WORK REQUEST =
Read the records beneath this task and copy every line that contains the string "name".
BEGIN MATERIAL PROVIDED
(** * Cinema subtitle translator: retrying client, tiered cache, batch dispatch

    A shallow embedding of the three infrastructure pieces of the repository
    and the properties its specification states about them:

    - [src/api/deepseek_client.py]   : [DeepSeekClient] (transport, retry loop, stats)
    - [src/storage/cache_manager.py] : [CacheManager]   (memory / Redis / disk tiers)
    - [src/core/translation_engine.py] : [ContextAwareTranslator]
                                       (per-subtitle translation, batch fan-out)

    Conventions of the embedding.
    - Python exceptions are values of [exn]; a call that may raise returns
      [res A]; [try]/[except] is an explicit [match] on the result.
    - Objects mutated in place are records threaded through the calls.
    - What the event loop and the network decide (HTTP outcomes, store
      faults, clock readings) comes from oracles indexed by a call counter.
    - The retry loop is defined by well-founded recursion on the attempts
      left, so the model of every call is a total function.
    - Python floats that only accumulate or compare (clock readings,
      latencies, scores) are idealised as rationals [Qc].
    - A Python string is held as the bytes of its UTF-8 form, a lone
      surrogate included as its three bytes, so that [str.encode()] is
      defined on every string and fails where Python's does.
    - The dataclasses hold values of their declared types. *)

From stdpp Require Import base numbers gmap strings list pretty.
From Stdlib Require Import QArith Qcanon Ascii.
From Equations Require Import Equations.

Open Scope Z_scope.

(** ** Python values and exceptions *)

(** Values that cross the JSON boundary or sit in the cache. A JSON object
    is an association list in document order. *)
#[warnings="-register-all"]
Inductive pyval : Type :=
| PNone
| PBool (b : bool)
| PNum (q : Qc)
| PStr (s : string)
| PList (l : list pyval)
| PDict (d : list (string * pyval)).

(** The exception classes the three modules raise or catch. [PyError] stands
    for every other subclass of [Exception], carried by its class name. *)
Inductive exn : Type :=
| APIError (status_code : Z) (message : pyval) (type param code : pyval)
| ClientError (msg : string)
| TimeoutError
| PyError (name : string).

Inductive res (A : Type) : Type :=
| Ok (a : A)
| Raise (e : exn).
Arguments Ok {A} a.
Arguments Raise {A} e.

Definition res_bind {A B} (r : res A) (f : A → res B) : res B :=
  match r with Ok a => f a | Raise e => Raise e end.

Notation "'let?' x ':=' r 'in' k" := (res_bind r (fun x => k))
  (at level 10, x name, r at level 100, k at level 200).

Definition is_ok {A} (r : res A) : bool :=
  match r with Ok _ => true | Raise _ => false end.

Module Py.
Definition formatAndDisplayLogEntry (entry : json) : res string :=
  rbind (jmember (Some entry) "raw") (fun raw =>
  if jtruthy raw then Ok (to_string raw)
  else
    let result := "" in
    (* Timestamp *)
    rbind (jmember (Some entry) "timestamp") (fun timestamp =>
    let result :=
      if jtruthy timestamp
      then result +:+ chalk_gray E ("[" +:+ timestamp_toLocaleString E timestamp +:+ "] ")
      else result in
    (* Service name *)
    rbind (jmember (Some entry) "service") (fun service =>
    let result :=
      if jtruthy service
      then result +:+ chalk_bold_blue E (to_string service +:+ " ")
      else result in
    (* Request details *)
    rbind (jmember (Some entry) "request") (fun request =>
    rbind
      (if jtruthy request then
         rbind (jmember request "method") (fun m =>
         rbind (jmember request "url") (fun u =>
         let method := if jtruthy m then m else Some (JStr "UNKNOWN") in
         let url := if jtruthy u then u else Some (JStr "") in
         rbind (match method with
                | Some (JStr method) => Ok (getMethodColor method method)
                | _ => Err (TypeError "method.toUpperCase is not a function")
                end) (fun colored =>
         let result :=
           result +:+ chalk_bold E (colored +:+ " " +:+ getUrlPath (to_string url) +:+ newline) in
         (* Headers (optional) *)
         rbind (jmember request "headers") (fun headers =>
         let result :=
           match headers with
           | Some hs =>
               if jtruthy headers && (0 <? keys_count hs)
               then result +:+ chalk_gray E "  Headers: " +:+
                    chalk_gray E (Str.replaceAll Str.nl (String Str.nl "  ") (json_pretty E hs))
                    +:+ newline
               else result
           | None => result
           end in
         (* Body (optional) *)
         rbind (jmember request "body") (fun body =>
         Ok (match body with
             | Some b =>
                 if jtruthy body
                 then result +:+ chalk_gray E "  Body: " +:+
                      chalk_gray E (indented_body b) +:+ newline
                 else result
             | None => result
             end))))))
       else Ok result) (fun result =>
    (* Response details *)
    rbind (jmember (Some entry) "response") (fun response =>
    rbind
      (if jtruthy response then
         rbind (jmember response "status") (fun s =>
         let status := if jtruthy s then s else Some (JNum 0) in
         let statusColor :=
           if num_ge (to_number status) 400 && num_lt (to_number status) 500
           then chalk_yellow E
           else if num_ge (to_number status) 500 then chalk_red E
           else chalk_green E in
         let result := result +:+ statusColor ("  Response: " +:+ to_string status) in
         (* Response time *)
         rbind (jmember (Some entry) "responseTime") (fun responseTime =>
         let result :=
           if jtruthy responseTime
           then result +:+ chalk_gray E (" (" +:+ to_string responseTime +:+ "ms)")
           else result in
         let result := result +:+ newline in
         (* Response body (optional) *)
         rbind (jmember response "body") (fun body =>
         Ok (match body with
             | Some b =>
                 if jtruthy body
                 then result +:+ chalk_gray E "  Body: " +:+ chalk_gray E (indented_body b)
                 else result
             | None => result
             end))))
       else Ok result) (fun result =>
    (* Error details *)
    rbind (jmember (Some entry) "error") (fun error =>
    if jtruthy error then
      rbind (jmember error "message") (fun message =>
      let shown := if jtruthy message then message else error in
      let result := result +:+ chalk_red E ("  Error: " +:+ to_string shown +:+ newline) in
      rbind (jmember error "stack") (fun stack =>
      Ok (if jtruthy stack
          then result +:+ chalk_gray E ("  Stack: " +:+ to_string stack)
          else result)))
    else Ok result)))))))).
END MATERIAL PROVIDED
RESULT FOR THIS EXERCISE =
    for every other subclass of [Exception], carried by its class name. *)
| PyError (name : string).
  (at level 10, x name, r at level 100, k at level 200).
    (* Service name *)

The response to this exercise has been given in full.